Hilo conductor de la heterodoxia de los papas conciliares hasta Francisco

Tomado de: https://moimunanblog.wordpress.com/2016/06/29/hilo-conductor-de-los-apas-conciliares-hasta-francisco/

[Magistral artículo de la revista SISI NONO (de la que hemos hecho alguna severa crítica sobre algunos de sus artículos) que demuestra la defección de la Fe católica de algunos de los 6 papas conciliares. No sería difícil traer sobre lo dicho en el artículo, las  posiciones ideológicas de Benedicto XVI que pueden también juzgarse como concausantes de la demolición de la Iglesia y de la Fe católica que contemplamos en nuestros días. Como dice el autor

Todo esto nos hace pensar que, llegados a este punto, sólo una intervención especial divina podrá volver a poner las cosas en su sitio. En efecto, el morbo modernista no sólo ha penetrado en la Iglesia, sino que ha llegado a su vértice. Ahora bien, por encima del Papa está solamente Dios y, como los artífices de la teología neo-modernista han sido cuatro Papas: Juan XXIII, Pablo VI, Juan Pablo II y Francisco, sólo Dios puede detener la avalancha de errores que ha caído sobre el mundo eclesial a partir de 1959.

Este artículo debería ser ilustrado con todo lo dicho en los posts puestos bajo las categorías respectivas en las pestañas superiores, con los nombres de los “papas conciliares” – que implementaron el Concilio Vaticano II-  verdaderos artífices de la destrucción católica operada mediante el pensamiento modernista ya condenado por Pío X como “colector de todas las herejías” ]

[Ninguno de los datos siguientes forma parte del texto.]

Lemma get_next_key_none_char now later (s : store) tr :
  tracker_ok tr ->
  (get_next_key cd now later s tr).1.1 = None
  <-> exhausted tr = true
      \/ ((size (keys_tried_this_cycle tr) < length (_all_keys tr))%nat
          /\ forall k, k ∈ _all_keys tr ->
               rejects cd now (failed_keys (state_of s (provider tr))) tr k = true).
Proof.
  intros Hok. rewrite get_next_key_sweeps, exhausted_iff. unfold first_sweep.
  case_bool_decide as Hne; [split; [by left; left|done]|].
  destruct (Z.leb_spec (max_cycles tr) (current_cycle tr)) as [Hle|Hlt];
    [split; [by left; right; left|done]|].
  rewrite subscript_state_of.
  set (fk := failed_keys (state_of s (provider tr))).
  pose proof (probe_spec cd (length (_all_keys tr)) now fk tr Hne) as Hp1.
  destruct (probe cd (length (_all_keys tr)) now fk tr) as [[k|] tr1] eqn:Hprobe.
  - destruct Hp1 as (j & Hj & _ & Hacc & _ & _). cbn [fst].
    assert (candidate_at tr j ∈ _all_keys tr) as Hel by (by apply key_at_elem).
    split; [done|]. intros [[?|[?|[Hsz _]]]|[_ Hall]]; [done|lia| |].
    + rewrite rejects_tried in Hacc; [done|]. by apply tracker_ok_swept.
    + by rewrite Hall in Hacc.
  - destruct Hp1 as [Hall Htr1].
    destruct (probe_frame _ _ _ _ _ _ _ Hne Hprobe)
      as (Hprov & Hmx & Hcyc & Hkeys & Htried & Hatt).
    unfold _should_reset_cycle. rewrite Hkeys, Htried.
    destruct (Nat.leb_spec (length (_all_keys tr)) (size (keys_tried_this_cycle tr)))
      as [Hsz|Hsz].
    + unfold second_sweep. cbn [_reset_cycle max_cycles current_cycle _all_keys provider].
      rewrite Hmx, Hcyc.
      destruct (Z.leb_spec (max_cycles tr) (current_cycle tr + 1)) as [Hle2|Hlt2];
        [split; [by left; right; right|done]|].
      assert (Hne2 : _all_keys (_reset_cycle tr1) <> []) by (cbn; by rewrite Hkeys).
      match goal with |- context [probe cd ?m later ?fk2 ?t] =>
        pose proof (probe_spec cd m later fk2 t Hne2) as Hp2;
        destruct (probe cd m later fk2 t) as [[k|] tr3]
      end.
      * cbn [fst]. split; [done|]. intros [[?|[?|[_ ?]]]|[? _]]; [done|lia|lia|lia].
      * exfalso. destruct Hp2 as [Hall2 _].
        assert (0 < length (_all_keys tr1))%nat as Hpos
          by (rewrite Hkeys; destruct (_all_keys tr); [done|cbn; lia]).
        specialize (Hall2 0%nat Hpos). unfold rejects in Hall2.
        cbn [_reset_cycle keys_tried_this_cycle _keys_attempted] in Hall2.
        rewrite bool_decide_false in Hall2 by set_solver. cbn [orb] in Hall2.
        apply andb_true_iff in Hall2 as [Hnot _]. apply bool_decide_eq_true in Hnot.
        apply Hnot. rewrite Hatt.
        assert (candidate_at (_reset_cycle tr1) 0 ∈ keys_tried_this_cycle tr) as Hin.
        { apply tracker_ok_swept; [done|done|].
          unfold candidate_at. cbn [_reset_cycle _all_keys]. rewrite Hkeys.
          by apply key_at_elem. }
        destruct Hok as (_ & Hsub & _). by apply Hsub.
    + cbn [fst]. split; [|done]. intros _. right. split; [done|].
      intros k Hk.
      destruct (rotation_covers (_all_keys tr) (_key_index tr) k Hk) as (o & Ho & ->).
      by apply Hall.
Qed.

End GiveUpFacts.

(** X17: for the tracker of a request, after any calls made on it,
    [get_next_key()] returns no key in exactly two situations: the tracker
    is [exhausted()], or the cycle is not yet swept and every key still
    untried in it has not been attempted by this tracker and is in
    cooldown. *)
Theorem get_next_key_none_iff
    (get_provider_env_var_patterns : string -> option (list string))
    (environ : list (string * string)) (py_int : string -> option Z)
    (cd max_default : Z) (p : string) (maxc : option Z) (s0 : store)
    (ops : list op) (now later : Z) :
  let init := __init__ get_provider_env_var_patterns environ py_int max_default p maxc s0 in
  let res := run cd ops init.2 init.1 in
  let tr := res.2 in
  let fk := failed_keys (state_of res.1.2 p) in
  (get_next_key cd now later res.1.2 tr).1.1 = None
  <-> exhausted tr = true
      \/ ((size (keys_tried_this_cycle tr) < total_keys tr)%nat
          /\ forall k, k ∈ _all_keys tr -> k ∉ keys_tried_this_cycle tr ->
               (k ∉ _keys_attempted tr) /\ in_cooldown cd fk now k = true).
Proof.
  cbv zeta.
  set (init := __init__ _ _ _ _ _ _ _).
  destruct (init_ok get_provider_env_var_patterns environ py_int max_default p maxc s0)
    as (Hok0 & _). fold init in Hok0.
  destruct (run_frame cd ops init.2 init.1) as ((Hprov & _) & _).
  destruct (run cd ops init.2 init.1) as [[rs s] tr] eqn:Hrun. cbn [fst snd] in *.
  destruct (run_ok cd ops _ _ _ _ _ Hok0 Hrun) as (Hok & _).
  rewrite (get_next_key_none_char cd now later s tr Hok).
  change (provider init.1) with p in Hprov. rewrite Hprov. unfold total_keys.
  split; (intros [Hex|[Hsz Hall]]; [by left|right]; split; [done|]).
  - intros k Hk Hnot. specialize (Hall k Hk). unfold rejects in Hall.
    rewrite bool_decide_false in Hall by done. cbn [orb] in Hall.
    apply andb_true_iff in Hall as [Hatt Hin].
    by apply bool_decide_eq_true in Hatt.
  - intros k Hk. unfold rejects.
    destruct (decide (k ∈ keys_tried_this_cycle tr)) as [Hin|Hnot].
    + by rewrite bool_decide_true.
    + destruct (Hall k Hk Hnot) as [Hatt ->].
      rewrite bool_decide_false by done. by rewrite bool_decide_true.
Qed.

(** X18: a [get_next_key()] that returns a key publishes the tracker's
    index as the provider's [last_used_index]: it is a valid index of the
    key snapshot and names the returned key, which is then among the keys
    tried in the cycle and the keys attempted; a call that returns no key
    changes no rotation state; and no call changes [failed_keys]. *)
Theorem get_next_key_publishes_index
    (cd now later : Z) (s : store) (tr : KeyCycleTracker) :
  let r := get_next_key cd now later s tr in
  let st := state_of r.1.2 (provider tr) in
  (forall k, r.1.1 = Some k ->
     last_used_index st = _key_index r.2
     /\ 0 <= last_used_index st < Z.of_nat (total_keys tr)
     /\ _all_keys tr !! Z.to_nat (last_used_index st) = Some k
     /\ k ∈ keys_tried_this_cycle r.2
     /\ k ∈ _keys_attempted r.2)
  /\ (r.1.1 = None -> forall q, state_of r.1.2 q = state_of s q)
  /\ failed_keys st = failed_keys (state_of s (provider tr)).
Proof.
  cbv zeta.
  pose proof (get_next_key_failed_keys cd now later s tr (provider tr)) as Hfk.
  destruct (get_next_key cd now later s tr) as [[r s'] tr'] eqn:Hcall.
  destruct (get_next_key_frame _ _ _ _ _ _ _ _ Hcall)
    as (_ & Hcase & Hres & Hother).
  cbn [fst snd] in *. unfold total_keys. split_and!.
  - intros k ->. destruct Hres as (Hk & Hatt & _ & Hidx & Hkey & ->).
    cbn [set_last_used_index last_used_index]. split_and!; [done|lia|lia| |  |done].
    + rewrite Hkey. apply list_lookup_lookup_total_lt. lia.
    + destruct Hcase as [(_ & _ & _ & ->)|(_ & _ & _ & ->)]; set_solver.
  - intros ->. intros q. destruct (decide (q = provider tr)) as [->|Hq]; [done|].
    by apply Hother.
  - done.
Qed.

(** ** Edge cases of the resets *)

(** X19: a reset called with an empty provider name acts like the reset of
    all providers; a targeted reset of a provider without an entry in the
    rotation state leaves the state untouched and creates no entry; both
    resets are idempotent; and [reset_failed_keys] never moves a
    [last_used_index] nor adds or removes an entry. *)
Theorem resets_edge_cases (o : option string) (p : string) (s : store) :
  (truthy o = false ->
     reset_failed_keys o s = reset_failed_keys None s /\ reset_rotation_state o s = ∅)
  /\ truthy (Some "") = false
  /\ (p <> "" -> s !! p = None ->
      reset_failed_keys (Some p) s = s /\ reset_rotation_state (Some p) s = s)
  /\ reset_failed_keys o (reset_failed_keys o s) = reset_failed_keys o s
  /\ reset_rotation_state o (reset_rotation_state o s) = reset_rotation_state o s
  /\ (forall q, last_used_index (state_of (reset_failed_keys o s) q)
                = last_used_index (state_of s q))
  /\ dom (reset_failed_keys o s) = dom s.
Proof.
  split_and!.
  - intros Ho. unfold reset_failed_keys, reset_rotation_state. by rewrite Ho.
  - done.
  - intros Hp Hs. unfold reset_failed_keys, reset_rotation_state.
    change (default "" (Some p)) with p.
    cbn [truthy]. destruct (String.eqb_spec p ""); [done|]. cbn [negb].
    by rewrite Hs.
  - unfold reset_failed_keys. destruct (truthy o).
    + destruct (s !! default "" o) as [st|] eqn:Hs; [|by rewrite Hs].
      by rewrite lookup_insert_eq, insert_insert_eq.
    + apply map_eq. intros q. rewrite !lookup_fmap. by destruct (s !! q).
  - unfold reset_rotation_state. destruct (truthy o); [|done].
    destruct (s !! default "" o) as [st|] eqn:Hs; [|by rewrite Hs].
    by rewrite lookup_insert_eq, insert_insert_eq.
  - intros q. rewrite reset_failed_keys_state. by case_decide.
  - unfold reset_failed_keys. destruct (truthy o); [|by rewrite dom_fmap_L].
    destruct (s !! default "" o) as [st|] eqn:Hs; [|done].
    rewrite dom_insert_L. apply elem_of_dom_2 in Hs. set_solver.
Qed.

(** ** Rotation across requests *)

(** X20: the rotation continues from one request to the next: when the
    tracker of a first request has been handed key [k], the tracker of a
    request built afterwards starts behind [k], so its first
    [get_next_key()] returns the key that follows [k] in the key list,
    wrapping around, provided that key is not in cooldown. *)
Theorem rotation_continues_across_requests
    (get_provider_env_var_patterns : string -> option (list string))
    (environ : list (string * string)) (py_int : string -> option Z)
    (cd max_default : Z) (p : string) (maxc1 maxc2 : option Z)
    (now1 later1 now2 later2 : Z) (s : store) (k : string) :
  let keys := _parse_provider_keys get_provider_env_var_patterns environ py_int p in
  let first := __init__ get_provider_env_var_patterns environ py_int max_default p maxc1 s in
  let r1 := get_next_key cd now1 later1 first.2 first.1 in
  let i := last_used_index (state_of r1.1.2 p) in
  let second := __init__ get_provider_env_var_patterns environ py_int max_default p maxc2
                         r1.1.2 in
  let r2 := get_next_key cd now2 later2 second.2 second.1 in
  r1.1.1 = Some k ->
  0 < default max_default maxc2 ->
  in_cooldown cd (failed_keys (state_of s p)) now2 (key_at keys (i + 1)) = false ->
  keys !! Z.to_nat i = Some k
  /\ r2.1.1 = Some (key_at keys (i + 1))
  /\ last_used_index (state_of r2.1.2 p) = (i + 1) mod Z.of_nat (length keys).
Proof.
  cbv zeta. intros Hr1 Hmax Hfree.
  set (keys := _parse_provider_keys _ _ _ p) in *.
  set (first := __init__ _ _ _ _ p maxc1 s) in *.
  pose proof (get_next_key_failed_keys cd now1 later1 first.2 first.1 p) as Hfk.
  unfold first in Hfk at 3. rewrite init_store in Hfk.
  destruct (get_next_key cd now1 later1 first.2 first.1) as [[r s1] tr1] eqn:Hcall.
  cbn [fst snd] in *. subst r.
  destruct (get_next_key_frame _ _ _ _ _ _ _ _ Hcall)
    as (_ & _ & (Hk & _ & _ & Hidx & Hkey & Hst) & _).
  change (provider first.1) with p in Hst. change (_all_keys first.1) with keys in *.
  assert (keys <> []) as Hne by (intros Hnil; rewrite Hnil in Hk; by apply elem_of_nil in Hk).
  rewrite Hst in *. cbn [set_last_used_index last_used_index] in *.
  split.
  { rewrite Hkey. apply list_lookup_lookup_total_lt. lia. }
  destruct (init_first_key get_provider_env_var_patterns environ py_int cd
              max_default p maxc2 now2 later2 s1 Hmax) as [-> ->].
  destruct (get_api_key_result get_provider_env_var_patterns environ py_int cd p now2 s1)
    as (-> & -> & _).
  fold keys. rewrite Hst.
  assert (seq 0 (length keys) = 0%nat :: seq 1 (length keys - 1)) as ->.
  { destruct keys; [done|]. cbn. by rewrite Nat.sub_0_r. }
  set (st := set_last_used_index (_key_index tr1) (state_of first.2 p)).
  assert (last_used_index st + 1 + Z.of_nat 0 = _key_index tr1 + 1) as Hpos
    by (cbn; lia).
  rewrite get_api_key_loop_first.
  - cbn [fst snd last_used_index]. by rewrite Hpos.
  - rewrite Hpos. cbn [st set_last_used_index failed_keys].
    unfold first. rewrite init_store. done.
Qed.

Juan XXIII, Pablo VI, Juan Pablo II, Francisco y la Modernidad

Juan XXIII

1º) Juan XXIII, en el Discurso de apertura del Concilio (11 de octubre de 1962), dijo: “hieren a veces el oído sugerencias de personas […] que en los tiempos modernos no ven sino prevaricación y ruina, van diciendo que nuestra edad, comparada con las pasadas, ha ido empeorando. […]. A Nos parece deber disentir de estos profetas de desventura [1], que anuncian siempre eventos infaustos […]. Siempre la Iglesia se ha opuesto a los errores, a menudo los ha condenado con la máxima severidad. Ahora, sin embargo, la esposa de Cristo prefiere usar la medicina de la misericordia más que la severidad. […]. No ya que falten doctrinas falaces […], sino que ahora parece que los hombres de hoy son propensos a condenarlas por sí mismos” (Enchiridion Vaticanum, Documenti. El Concilio Vaticano II, EDB, Bolonia, IX ed., 1971, p [39] y p. [47]).

Respondemos:

a) “Los tiempos modernos” comienzan con Descartes para la filosofía, Lutero para la religión y Rousseau para la política y sus sistemas están en ruptura con la Tradición apostólica, la patrística, la escolástica y el dogma católico. En efecto, la modernidad está caracterizada por el subjetivismo sea en filosofía: “Pienso luego existo” es la vía abierta por Descartes al idealismo, para el cual es el sujeto el que crea la realidad; sea en la religión: libre examen de la Escritura sin la interpretación de los Padres y del Magisterio y relación directa del hombre con Dios sin mediadores (Lutero: “sola Scriptura”, “solus Christus”); sea en política: el hombre no es un animal social por naturaleza, antes bien camina solo, y por tanto es el hombre el que crea la sociedad civil y temporal mediante el “pacto social”.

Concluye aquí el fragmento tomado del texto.